En algunos puntos de la provincia se alcanzan los 10 microsieverts por hora. Aunque no existe un consenso científico, las autoridades japonesas consideran que, con estos niveles máximos, se tardaría más de un año en absorber una cantidad de radiación peligrosa. «Generalizando mucho se puede decir que quedarse a vivir en Fukushima, sólo eleva ligeramente el riesgo a desarrollar un cáncer, como lo elevan otros factores tales como una mala dieta», detalla Evan B. Douple, jefe de Investigación de la Fundación de Efectos de la Radiación de Hiroshima.
Por si acaso, los habitantes de Fukushima comprueban la radiación de manera cotidiana. Los dosímetros están por todos sitios. Los hay de metro y medio de altura y otros minúsculos. Incluso algunos integrados en teléfono móviles y programables en «modo vibrador» para evitar el pitido de una alarma que, de lo contrario, estaría sonando las 24 horas. Ha pasado un año desde que esta provincia al noreste de Tokio protagonizase el peor accidente nuclear desde Chernobil.
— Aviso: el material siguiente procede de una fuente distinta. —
Lemma search_list m l ns fl d (test : Z -> bool) :
  owns m l ns fl -> (forall x, test x = (x =? d)) ->
  (existsb (Z.eqb d) ns.*2 = false /\ search (heap_fuel m) m test (ina_list_head l) = Some 0) \/
  exists l1 l2 a, ns = l1 ++ (a, d) :: l2 /\ search (heap_fuel m) m test (ina_list_head l) = Some a /\ a <> 0 /\
    existsb (Z.eqb d) ns.*2 = true /\ remove_first d ns.*2 = (l1 ++ l2).*2.
Proof.
  intros Ho Ht. destruct (ow_list _ _ _ _ Ho) as [Hnd Hh Hs _].
  pose proof (search_spec (heap_fuel m) m test _ ns Hs (fuel_enough _ _ _ _ Hnd Hs)) as Hsearch.
  unfold ina_list_head. rewrite Hh.
  destruct (list_find (fun x : Z * Z => test x.2) ns) as [[i [a d']]|] eqn:Hf.
  - right. apply find_split in Hf as (l1 & l2 & -> & Htd & Hbefore).
    rewrite Ht in Htd. apply Z.eqb_eq in Htd as ->. exists l1, l2, a.
    split_and!; [done|done| | |].
    + apply lseg_app in Hs as [_ [Ha _]]. done.
    + apply existsb_exists. exists d. split; [|apply Z.eqb_refl].
      apply list_elem_of_In. rewrite fmap_app. apply elem_of_app. right. by left.
    + clear -Hbefore Ht. induction l1 as [|[b e] l1 IH]; cbn; [by rewrite Z.eqb_refl|].
      apply Forall_cons_iff in Hbefore as [Hb Hbefore]. cbn in Hb. rewrite Ht in Hb. rewrite Hb.
      f_equal. by apply IH.
  - left. split; [|done]. apply list_find_None in Hf. clear -Hf Ht.
    induction Hf as [|[b e] ns Hb _ IH]; [done|]. cbn in *. rewrite IH, orb_false_r.
    rewrite Ht in Hb. rewrite Z.eqb_sym. by apply Is_true_false in Hb.
Qed.

(** A list of the memory with the data [ds], [n] nodes waiting to be used
    again. *)
Definition holds (m : mem) (l : dlist) (ds : list Z) (n : nat) : Prop :=
  exists ns fl, owns m l ns fl /\ ns.*2 = ds /\ length fl = n.

(** What an operation does to such a list, if the array has room for the nodes
    that wait; otherwise it writes behind the array. *)
Definition does (m : mem) (l : dlist) (ds : list Z) (n : nat) (o : lop) (out : option (mem * dlist * result Z)) : Prop :=
  if Z.of_nat (spare_after n ds o) <? d_max_recyclable l then
    exists m' l', out = Some (m', l', snd (spec_lop ds o)) /\ holds m' l' (fst (spec_lop ds o)) (spare_after n ds o) /\
      d_max_recyclable l' = d_max_recyclable l
  else out = None.

Lemma does_nothing m l ds n o :
  holds m l ds n -> Z.of_nat n < d_max_recyclable l -> spare_after n ds o = n -> fst (spec_lop ds o) = ds ->
  does m l ds n o (Some (m, l, snd (spec_lop ds o))).
Proof.
  intros Hh Hn Hs Hd. unfold does. rewrite Hs, Hd, (proj2 (Z.ltb_lt _ _)) by done. by exists m, l.
Qed.

(** Removing the node [a] of a list, which then waits to be used again. *)
Lemma remove_free_spec m l l1 l2 a d fl :
  owns m l (l1 ++ (a, d) :: l2) fl -> a <> 0 -> Z.of_nat (length fl) < d_max_recyclable l ->
  exists m1 l1', ina_list_remove m l a = Some (m1, l1', Ok tt) /\
    if Z.of_nat (S (length fl)) <? d_max_recyclable l then
      exists l', ina_list_node_free l1' a = Some l' /\ owns m1 l' (l1 ++ l2) (fl ++ [a]) /\
        d_max_recyclable l' = d_max_recyclable l
    else ina_list_node_free l1' a = None.
Proof.
  intros Ho Ha Hroom.
  destruct (remove_spec m l l1 l2 a d (ow_list _ _ _ _ Ho)) as (m1 & l1' & Hr & Hl1 & Hch & Hshape).
  exists m1, l1'. split; [exact Hr|]. pose proof (ow_nodup _ _ _ _ Ho) as Hnd.
  assert (a :: (l1 ++ l2).*1 ++ fl ≡ₚ (l1 ++ (a, d) :: l2).*1 ++ fl) as Hperm.
  { rewrite !fmap_app. cbn. rewrite <- !app_assoc. cbn. apply Permutation_middle. }
  rewrite <- Hperm in Hnd. apply NoDup_cons in Hnd as [Hni Hnd].
  assert (owns m1 l1' (l1 ++ l2) fl) as Ho1.
  { eapply (owns_of_changes m); [exact Ho|exact Hch|exact Hl1|exact Hnd|].
    destruct Hshape as (p & c & ->). by exists p, c. }
  assert (is_Some (m_heap m1 !! a)) as Hin.
  { apply (ch_dom _ _ _ Hch). destruct (ow_list _ _ _ _ Ho) as [_ _ Hs _].
    apply lseg_app in Hs as [_ (_ & Hx & _)]. by eexists. }
  assert (d_max_recyclable l1' = d_max_recyclable l) as Hmax by by destruct Hshape as (p & c & ->).
  rewrite <- Hmax. destruct (Z.ltb_spec (Z.of_nat (S (length fl))) (d_max_recyclable l1')).
  - apply (node_free_spec m1 l1' _ fl a Ho1 Hni Hin). lia.
  - eapply node_free_full; [exact Ho1|done|lia].
Qed.

Lemma remove_data_spec m l ds n d :
  holds m l ds n -> d <> 0 -> Z.of_nat n < d_max_recyclable l ->
  does m l ds n (RemoveData d) ('(m, l, r) ← ina_list_remove_data m l d; Some (m, l, (_ <-! r; Ok 0)%inac)).
Proof.
  intros Hh Hd Hroom. pose proof Hh as (ns & fl & Ho & <- & <-). unfold ina_list_remove_data.
  rewrite (proj2 (Z.eqb_neq d 0)) by done.
  destruct (search_list m l ns fl d (fun x => x =? d) Ho ltac:(done)) as [[He ->]|(l1 & l2 & a & -> & -> & Ha & He & Hrm)];
    cbn [mbind option_bind].
  - pose proof (does_nothing m l ns.*2 (length fl) (RemoveData d) Hh Hroom) as Hsame.
    cbn [spare_after spec_lop] in Hsame. rewrite He, andb_false_r, (proj2 (Z.eqb_neq d 0)) in Hsame by done.
    exact (Hsame eq_refl eq_refl).
  - rewrite (proj2 (Z.eqb_neq a 0)) by done. destruct (remove_free_spec m l l1 l2 a d fl Ho Ha Hroom) as (m1 & l1' & -> & Hf).
    cbn [mbind option_bind]. unfold does. cbn [spare_after spec_lop].
    rewrite He, (proj2 (Z.eqb_neq d 0)) by done. cbn [negb andb]. destruct (_ <? _).
    + destruct Hf as (l' & -> & Ho' & Hmax). cbn [mbind option_bind fst snd]. exists m1, l'. split; [done|]. split; [|done].
      exists (l1 ++ l2), (fl ++ [a]). rewrite length_app. cbn [length]. split_and!; [done|done|lia].
    + rewrite Hf. done.
Qed.

Lemma find_data_spec m l ds n d :
  holds m l ds n -> Z.of_nat n < d_max_recyclable l ->
  does m l ds n (FindData d) (r ← find_data m l d; Some (m, l, r)).
Proof.
  intros Hh Hroom. unfold find_data, ina_list_find.
  destruct (Z.eqb_spec d 0) as [->|Hd]; [by apply (does_nothing m l ds n (FindData 0))|].
  pose proof Hh as (ns & fl & Ho & <- & <-).
  pose proof (does_nothing m l ns.*2 (length fl) (FindData d) Hh Hroom eq_refl) as Hsame. cbn [spec_lop] in Hsame.
  rewrite (proj2 (Z.eqb_neq d 0)) in Hsame by done.
  destruct (search_list m l ns fl d (fun x => 0 =? x - d) Ho) as [[He ->]|(l1 & l2 & a & Hns & -> & Ha & He & _)].
  { intros x. destruct (Z.eqb_spec 0 (x - d)), (Z.eqb_spec x d); lia || done. }
  - rewrite He in Hsame. by apply Hsame.
  - rewrite He in Hsame. cbn [mbind option_bind]. rewrite (proj2 (Z.eqb_neq a 0)) by done.
    destruct (ow_list _ _ _ _ Ho) as [_ _ Hs _]. rewrite Hns in Hs.
    apply lseg_app in Hs as [_ (_ & Hx & _)]. cbn [mbind option_bind]. rewrite (load_eq m a _ Hx). by apply Hsame.
Qed.

Lemma run_lop_spec m l ds n o :
  holds m l ds n -> Z.of_nat n < d_max_recyclable l -> does m l ds n o (run_lop m l o).
Proof.
  intros Hh Hroom. destruct o as [d|d|d]; cbn [run_lop].
  - destruct Hh as (ns & fl & Ho & <- & <-). unfold does. cbn [spare_after].
    destruct (insert_tail_data_spec m l ns fl d Ho) as (m' & l' & a & fl' & -> & Ho' & Hlen' & Hmax).
    rewrite (proj2 (Z.ltb_lt _ _)) by lia. cbn [mbind option_bind]. exists m', l'. split; [done|]. split; [|done].
    exists (ns ++ [(a, d)]), fl'. by rewrite fmap_app.
  - destruct (decide (d = 0)) as [->|Hd]; [by apply (does_nothing m l ds n (RemoveData 0))|]. by apply remove_data_spec.
  - by apply find_data_spec.
Qed.

Lemma run_lops_spec m l ds n ops :
  holds m l ds n -> Z.of_nat n < d_max_recyclable l ->
  if spares_fit (d_max_recyclable l) n ds ops then
    exists m' l' n', run_lops m l ops = Some (m', l', snd (spec_lops ds ops)) /\ holds m' l' (fst (spec_lops ds ops)) n'
  else run_lops m l ops = None.
Proof.
  revert m l ds n. induction ops as [|o ops IH]; intros m l ds n Hh Hroom; cbn [run_lops spec_lops spares_fit]; [by exists m, l, n|].
  pose proof (run_lop_spec m l ds n o Hh Hroom) as Ho. unfold does in Ho.
  destruct (Z.ltb_spec (Z.of_nat (spare_after n ds o)) (d_max_recyclable l)); cbn [andb]; [|by rewrite Ho].
  destruct Ho as (m1 & l1 & -> & Hh1 & Hmax). cbn [mbind option_bind]. rewrite <- Hmax.
  destruct (spec_lop ds o) as [ds1 r1]. cbn [fst snd] in *. pose proof (IH m1 l1 ds1 _ Hh1 ltac:(lia)) as Hr.
  destruct (spares_fit _ _ _ _); [|by rewrite Hr]. destruct Hr as (m2 & l2 & n2 & -> & Hh2). cbn [mbind option_bind].
  destruct (spec_lops ds1 ops) as [ds2 rs]. by exists m2, l2, n2.
Qed.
La ciudad ha recobrado sus constantes vitales y, al menos de puertas adentro, funciona con la habitual eficiencia japonesa. En las zonas rurales más cercanas a la central y pegadas a la zona de exclusión, el panorama es bien distinto. Los cultivos languidecen, los huertos se echan a perder y en las ganaderías no hay rastro de animales. Con todo, no se puede hablar de pánico y poca gente ha huido más allá del área de seguridad de entre 20 y 30 kilómetros trazada alrededor de la central. Las autoridades calculan que sólo han abandonado la provincia unas 50.000 de los casi dos millones de personas censadas.
Por la calle, sin embargo, no hay demasiado trasiego, ya que los expertos transmiten calma, pero aconsejan permanecer dentro de los edificios. En la puerta del colegio Fukushima Uno, el dosímetro se dispara, pero al atravesar la verja los dígitos del medidor caen en picado. Su director explicó a LA RAZÓN en octubre que acababan de limpiar las paredes y los techos, cambiado la arena del patio y de los jardines.